S219...appreciate your input.
For starters, I have no codes or building engineers to appease. I could do it with a single 2x4 if I wanted and no one is gonna prevent that. (Of course I would never do that)
As to the double stacking the 2x12's. They will be joined with 1/2" plywood. Much the same way trusses were build for years. While you are right that it don't offer the same strength as a single piece that's the idea behind over building it.
My latest design I just posted, do you believe that it would fail under a 6000# load if properly fastened and glued? Do you believe that the pair of (by my calculations weaker),1.75x16 LVL's is indeed stronger?
The problem with the plywood lamination in this particular design is that you only have the thickness of the plywood to transfer the shear from top to bottom boards, and that's not even considering how good the glue/fasteners do. Really, think about how loads are going to be transferred to the plywood to hold it all together, and you'll see that the plywood is now responsible for all the shear connecting top and bottom boards. So your beam is only as good as the shear load a 1/2" thick piece of plywood can handle. The top and bottom boards might handle the compression and tension loads, respectively, but that 1/2" plywood is not going to handle the shear. In the sense, you've made an i-beam schematically, but the web is not as strong as the flanges.
You will gain a little with nails or bolts across the lamination, but they will never compensate for vertically discontinuous material like that. Typically, when laminating 2x lumber into beams, the main purpose of the nails and bolts is to distribute load across all the boards, to make sure none of the individual 2x boards takes the full load by itself if the lumber isn't lined up perfectly, or a bearing is a little off. They are uniting the boards laterally. The fasteners do not actually have the ability to replace vertical continuity of the lumber.

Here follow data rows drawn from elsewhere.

(** The tables once opening is over, relative to those found. *)
Lemma opened_tables now d s' :
  durable d -> opened now d s' ->
  files (db s') = (stamp_tombstone now <$> files d) /\ repair_queue (db s') = repair_queue (migrated now d) /\
  node_meta (db s') !! "repair_revision" = node_meta (migrated now d) !! "repair_revision" /\
  (forall n, is_Some (files d !! n) -> name_bound (db s') n) /\
  node_meta (db s') !! "last_version" = Some (FormatInt (counter "last_version" (db s'))) /\
  map_Forall (fun _ r => Version r <= counter "last_version" (db s')) (files (db s')) /\
  0 <= counter "last_version" (db s') < MaxInt64 /\ counter "last_version" d <= counter "last_version" (db s') /\
  quarantine (db s') = quarantine d /\ damaged_objects (db s') = damaged_objects d.
Proof.
  intros Hd [(s1 & s2 & D1 & E & Hdb) _ _ _ _ _].
  pose proof (fun k => node_meta_named s1 s2 k E) as Hnm. apply migrateNames_Ok in E as (_ & _ & E).
  destruct (opened_versions now d Hd) as (_ & _ & _ & _ & Hmx & Hle). set (t := stamp_tombstone now <$> files d) in *.
  destruct (lanes_of_facts d Hd) as (Hlf & Hln & _ & _ & _ & _).
  assert (files (db s1) = t /\ namespace_names (db s1) = namespace_names d) as [Hf1 Hn1].
  { rewrite D1. unfold migrated, t. simpl. by rewrite Hlf, Hln. }
  assert (files (db s2) = t /\ repair_queue (db s2) = repair_queue (db s1) /\ quarantine (db s2) = quarantine d /\
          damaged_objects (db s2) = damaged_objects d /\ forall n, is_Some (files d !! n) -> name_bound (db s2) n) as (Hf2 & Hq2 & Hqu & Hdo & Hb2).
  { assert (quarantine (db s1) = quarantine d /\ damaged_objects (db s1) = damaged_objects d) as [<- <-].
    { rewrite D1. unfold migrated, lanes_of. destruct (node_meta d !! "repair_lanes_v1"); done. }
    pose proof (du_names _ Hd) as Hdn. rewrite D1, node_meta_migrated in E by done. rewrite <- D1 in E.
    destruct (node_meta d !! "portable_names_v1") as [x|] eqn:Ep.
    - rewrite E. split_and!; try done. intros n Hn. destruct (Hdn ltac:(by exists x) n Hn) as (parts & Hp & Hbd).
      exists parts. split; [done|]. eapply Forall_impl; [exact Hbd|]. intros y. unfold bound. by rewrite Hn1.
    - destruct E as (nn & _ & Hd2 & Hb). split_and!; [by rewrite Hd2..|]. intros n Hn. apply Hb.
      + intros ->. rewrite (du_named _ Hd) in Hn. by destruct Hn.
      + rewrite Hf1. unfold t. rewrite lookup_fmap. by apply fmap_is_Some. }
  destruct (raise_counter_spec "last_version" (max_or_zero (map Version (map_to_list t).*2)) (db s2) (MaxInt64 - 1) Hmx)
    as (c & Hc & Hcc & Hcb & Hcold); [|done|].
  { unfold counter. rewrite (Hnm "last_version") by done. rewrite D1, node_meta_migrated by done. pose proof (du_last _ Hd) as Hl. unfold counter in Hl. lia. }
  assert (upd_meta (raise_counter "last_version" (max_or_zero (map Version (map_to_list t).*2))) (db s2) = numbered (db s2)) as Hnum
    by by (unfold numbered; rewrite Hf2).
  rewrite Hnum in Hc, Hcc.
  assert (counter "last_version" d <= c) as Hcd.
  { unfold counter in Hcold |- *. rewrite (Hnm "last_version") in Hcold by done. by rewrite D1, node_meta_migrated in Hcold. }
  assert (node_meta (numbered (db s2)) !! "repair_revision" = node_meta (migrated now d) !! "repair_revision") as Hrr.
  { unfold numbered. simpl. rewrite lookup_counter_ne by done. by rewrite (Hnm "repair_revision"), D1. }
  assert (forall (P : DB -> Prop), P (numbered (db s2)) -> (forall e, P (upd_meta (fun t => <["epoch" := e]> t) (numbered (db s2)))) -> P (db s')) as Hcase
    by (intros P ? ?; destruct Hdb as [-> | ->]; auto).
  assert (forall k, k <> "epoch" -> node_meta (db s') !! k = node_meta (numbered (db s2)) !! k) as Hmeta.
  { intros k Hk. apply Hcase; [reflexivity|]. intros e. simpl. rewrite lookup_insert_ne by congruence. reflexivity. }
  assert (counter "last_version" (db s') = c) as Hc1 by (unfold counter; rewrite Hmeta by discriminate; exact Hcc).
  rewrite Hc1, !Hmeta by discriminate.
  assert (files (db s') = t) as Hf' by (apply Hcase; [|intros e]; exact Hf2).
  split_and!; [exact Hf'| |exact Hrr| |exact Hc| |lia|lia|exact Hcd| |].
  - apply Hcase; [|intros e]; simpl; by rewrite Hq2, D1.
  - intros n Hn. apply Hcase; [exact (Hb2 n Hn)|intros e; exact (Hb2 n Hn)].
  - rewrite Hf'. intros k r Hr. specialize (Hle k r Hr). simpl in *. lia.
  - apply Hcase; [|intros e]; exact Hqu.
  - apply Hcase; [|intros e]; exact Hdo.
Qed.

(** C34. Opening restores everything a process keeps in memory from the tables alone, so a
    crash at any point loses nothing: from any database this program wrote, migrated or not,
    a successful [New] yields a store in which the version counter is past every version ever
    assigned, every name's spelling is reserved, every queue length is its number of rows and
    every row is in its lane, the quarantine fence is the one on disk, and no file state or
    queued state has changed (an old tombstone only gains its deletion time). *)
Theorem New_recovers (now : Z) (random1 random2 : option string) (d : DB) (fs : list bool) (s : Store) :
  durable d -> New now random1 random2 d fs = Ok s ->
  store_inv s /\ queue_inv s /\ fence_inv s /\ quarantined s = quarantine d /\
  counter "last_version" d < cachedNextVer s /\
  (forall n, files (db s) !! n = stamp_tombstone now <$> (files d !! n)) /\
  (forall k, option_map rr_metadata (repair_queue (db s) !! k) = option_map rr_metadata (repair_queue d !! k)).
Proof.
  intros Hd E. unfold New in E. destruct (openStore now random1 random2 (freshStore d fs)) as [[[]|e] s'] eqn:Eo; [|done].
  injection E as ->. apply openStore_Ok in Eo as Ho. destruct (opened_tables now d s Hd Ho) as (F & Q & R & N & L & V & B & C & Qu & Dm).
  destruct Ho as [_ Hnext Hsz (Hs1 & Hs2 & Hs3 & _) [Hq Hdm] _].
  destruct (opened_versions now d Hd) as (K & CK & VR & DI & _ & _). destruct (migrated_queue now d Hd) as (R1 & R2 & R3 & R4).
  assert (revision_of (db s) = revision_of (migrated now d)) as Hrev by (unfold revision_of; by rewrite R).
  split_and!.
  - split; unfold well_keyed, clocks_ok; rewrite ?F; try done.
    + intros n Hn. apply N. rewrite lookup_fmap in Hn. by apply fmap_is_Some in Hn.
    + rewrite Hnext, L. do 2 f_equal. lia.
    + lia.
    + intros k r Hr. specialize (VR k r Hr). rewrite F in V. specialize (V k r Hr). simpl in *. lia.
    + rewrite Hs3. split; [lia|]. by rewrite Hs2.
  - split; rewrite ?Hrev, ?Q, ?R; try done.
    + intros peer. unfold queuedForS, peer_rows. rewrite Hsz. apply queueSizes_spec.
    + by rewrite Hs1.
  - split; [by rewrite Hq|]. rewrite Hdm. set_solver.
  - by rewrite Hq.
  - lia.
  - intros n. rewrite F. apply lookup_fmap.
  - intros k. rewrite Q. destruct (lanes_of_facts d Hd) as (_ & _ & _ & _ & _ & Hm). exact (Hm k).
Qed.
End OpeningProperties.

(** ** Witness *)

(** The tables left by a process that stopped with a file and a queued change. *)
Definition stoppedTables : DB := upd_queue (fun _ => repair_queue (db oneQueued)) (db storeWithChild).

Lemma stoppedTables_durable : durable (H := asciiFolding) stoppedTables.
Proof.
  pose proof storeWithChild_inv as [K C N _ _ _ D _]. split.
  - exact K.
  - exact C.
  - reflexivity.
  - intros _. exact N.
  - apply (bool_decide_unpack _). vm_compute. exact I.
  - exact D.
  - reflexivity.
  - apply (bool_decide_unpack _). vm_compute. exact I.
  - apply Z.leb_le. reflexivity.
  - change (map_Forall (fun _ r => rr_large r = false) (repair_queue (db oneQueued))).
    apply (bool_decide_unpack _). vm_compute. exact I.
Qed.

Lemma New_recovers_witness :
  exists s, New (H := asciiFolding) 100 (Some "00") (Some "11") stoppedTables [] = Ok s /\
    queue_inv s /\ queuedForS s "p" = 1 /\ cachedNextVer s = 2.
Proof.
  destruct (New (H := asciiFolding) 100 (Some "00") (Some "11") stoppedTables []) as [s|e] eqn:E;
    [|vm_compute in E; discriminate E].
  exists s. split; [reflexivity|].
  destruct (New_recovers (H := asciiFolding) 100 (Some "00") (Some "11") stoppedTables [] s stoppedTables_durable E) as (_ & Hq & _).
  split; [exact Hq|]. vm_compute in E. injection E as <-. split; vm_compute; reflexivity.
Defined.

The only good practical example I can cite are cases in typical construction where headers are laminated for 2x6 walls. You only need double boards to carry the load, but to get the 5.5" thickness it's common to laminate (for example) a 2x10, 1/2" plywood, two 2x4 (one top and one bottom with air gap between), 1/2" plywood, and final 2x10. The rating is the same as a double 2x10 in that case. The middle 2x4 boards buy no extra load rating on paper, despite the lamination. They surely add something, but it's not a whole lot and it's not counted.